### Task statement
Which lines below fall between the one containing "match type of" and the one containing "#[export] Hint Resolve codec_auth : serde."? Repeat them exactly, counting both of those lines, and add nothing else.

========================

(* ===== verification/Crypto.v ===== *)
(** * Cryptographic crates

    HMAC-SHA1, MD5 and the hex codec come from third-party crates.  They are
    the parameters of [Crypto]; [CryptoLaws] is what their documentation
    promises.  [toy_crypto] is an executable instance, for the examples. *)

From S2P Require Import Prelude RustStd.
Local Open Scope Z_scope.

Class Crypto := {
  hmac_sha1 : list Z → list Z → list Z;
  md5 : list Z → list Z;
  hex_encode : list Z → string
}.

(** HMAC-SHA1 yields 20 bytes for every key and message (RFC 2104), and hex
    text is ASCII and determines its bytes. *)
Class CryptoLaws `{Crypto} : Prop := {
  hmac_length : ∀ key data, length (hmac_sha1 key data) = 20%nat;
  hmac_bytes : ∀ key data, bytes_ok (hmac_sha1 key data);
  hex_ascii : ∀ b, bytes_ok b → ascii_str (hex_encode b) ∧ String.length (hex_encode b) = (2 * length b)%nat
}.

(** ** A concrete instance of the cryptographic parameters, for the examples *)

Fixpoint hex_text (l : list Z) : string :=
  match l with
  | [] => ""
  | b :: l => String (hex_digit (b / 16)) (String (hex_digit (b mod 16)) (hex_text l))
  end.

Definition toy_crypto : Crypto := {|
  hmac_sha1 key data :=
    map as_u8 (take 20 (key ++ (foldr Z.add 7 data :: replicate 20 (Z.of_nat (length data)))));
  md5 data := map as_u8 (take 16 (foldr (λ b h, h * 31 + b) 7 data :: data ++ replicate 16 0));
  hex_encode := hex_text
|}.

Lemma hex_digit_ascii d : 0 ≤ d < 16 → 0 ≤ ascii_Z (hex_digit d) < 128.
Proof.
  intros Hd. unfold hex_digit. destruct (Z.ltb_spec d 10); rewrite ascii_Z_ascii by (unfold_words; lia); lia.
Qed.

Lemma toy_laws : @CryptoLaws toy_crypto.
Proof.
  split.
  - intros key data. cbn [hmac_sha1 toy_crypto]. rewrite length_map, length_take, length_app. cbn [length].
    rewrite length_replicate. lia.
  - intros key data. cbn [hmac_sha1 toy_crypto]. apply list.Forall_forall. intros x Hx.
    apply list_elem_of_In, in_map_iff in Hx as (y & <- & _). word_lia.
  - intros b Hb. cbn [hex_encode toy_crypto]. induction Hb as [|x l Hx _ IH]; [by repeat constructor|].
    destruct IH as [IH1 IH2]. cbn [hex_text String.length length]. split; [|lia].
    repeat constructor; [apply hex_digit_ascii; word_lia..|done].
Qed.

========================

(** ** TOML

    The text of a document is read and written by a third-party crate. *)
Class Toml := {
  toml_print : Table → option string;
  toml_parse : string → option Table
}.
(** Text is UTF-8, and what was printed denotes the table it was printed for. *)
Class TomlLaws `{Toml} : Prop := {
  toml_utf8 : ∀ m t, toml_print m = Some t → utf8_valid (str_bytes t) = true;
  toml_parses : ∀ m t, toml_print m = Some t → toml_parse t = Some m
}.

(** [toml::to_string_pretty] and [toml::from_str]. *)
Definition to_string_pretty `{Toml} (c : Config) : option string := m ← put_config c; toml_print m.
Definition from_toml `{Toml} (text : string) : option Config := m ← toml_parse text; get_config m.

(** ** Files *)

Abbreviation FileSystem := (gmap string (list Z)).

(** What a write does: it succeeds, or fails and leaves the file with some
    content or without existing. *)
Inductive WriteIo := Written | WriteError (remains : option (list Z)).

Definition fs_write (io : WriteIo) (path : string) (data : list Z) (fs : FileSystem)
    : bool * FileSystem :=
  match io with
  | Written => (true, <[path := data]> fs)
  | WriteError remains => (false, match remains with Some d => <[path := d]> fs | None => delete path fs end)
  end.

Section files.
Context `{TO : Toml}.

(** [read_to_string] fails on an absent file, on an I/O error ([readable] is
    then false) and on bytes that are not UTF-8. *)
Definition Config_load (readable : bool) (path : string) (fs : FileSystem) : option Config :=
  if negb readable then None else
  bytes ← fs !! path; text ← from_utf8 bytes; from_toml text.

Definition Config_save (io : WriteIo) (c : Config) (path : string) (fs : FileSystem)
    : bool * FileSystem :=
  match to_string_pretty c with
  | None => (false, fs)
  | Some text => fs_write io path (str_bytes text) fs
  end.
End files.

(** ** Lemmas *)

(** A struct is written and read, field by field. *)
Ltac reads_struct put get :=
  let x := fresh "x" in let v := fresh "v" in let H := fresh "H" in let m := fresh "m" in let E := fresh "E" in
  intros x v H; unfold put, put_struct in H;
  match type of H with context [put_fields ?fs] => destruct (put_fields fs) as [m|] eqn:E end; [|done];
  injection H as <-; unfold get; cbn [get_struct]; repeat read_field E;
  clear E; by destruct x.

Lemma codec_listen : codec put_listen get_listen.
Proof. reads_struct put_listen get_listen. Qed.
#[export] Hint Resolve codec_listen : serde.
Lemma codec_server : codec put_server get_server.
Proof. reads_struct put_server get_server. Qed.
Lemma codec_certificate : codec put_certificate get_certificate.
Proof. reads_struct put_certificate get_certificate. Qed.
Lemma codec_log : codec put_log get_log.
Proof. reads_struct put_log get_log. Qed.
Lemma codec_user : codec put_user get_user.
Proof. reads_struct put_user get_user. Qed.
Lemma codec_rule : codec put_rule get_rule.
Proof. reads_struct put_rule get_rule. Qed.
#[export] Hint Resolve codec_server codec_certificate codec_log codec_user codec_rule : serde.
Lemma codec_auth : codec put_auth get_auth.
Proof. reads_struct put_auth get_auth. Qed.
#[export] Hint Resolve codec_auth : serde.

========================

### Solution
  match type of H with context [put_fields ?fs] => destruct (put_fields fs) as [m|] eqn:E end; [|done];
  injection H as <-; unfold get; cbn [get_struct]; repeat read_field E;
  clear E; by destruct x.

Lemma codec_listen : codec put_listen get_listen.
Proof. reads_struct put_listen get_listen. Qed.
#[export] Hint Resolve codec_listen : serde.
Lemma codec_server : codec put_server get_server.
Proof. reads_struct put_server get_server. Qed.
Lemma codec_certificate : codec put_certificate get_certificate.
Proof. reads_struct put_certificate get_certificate. Qed.
Lemma codec_log : codec put_log get_log.
Proof. reads_struct put_log get_log. Qed.
Lemma codec_user : codec put_user get_user.
Proof. reads_struct put_user get_user. Qed.
Lemma codec_rule : codec put_rule get_rule.
Proof. reads_struct put_rule get_rule. Qed.
#[export] Hint Resolve codec_server codec_certificate codec_log codec_user codec_rule : serde.
Lemma codec_auth : codec put_auth get_auth.
Proof. reads_struct put_auth get_auth. Qed.
#[export] Hint Resolve codec_auth : serde.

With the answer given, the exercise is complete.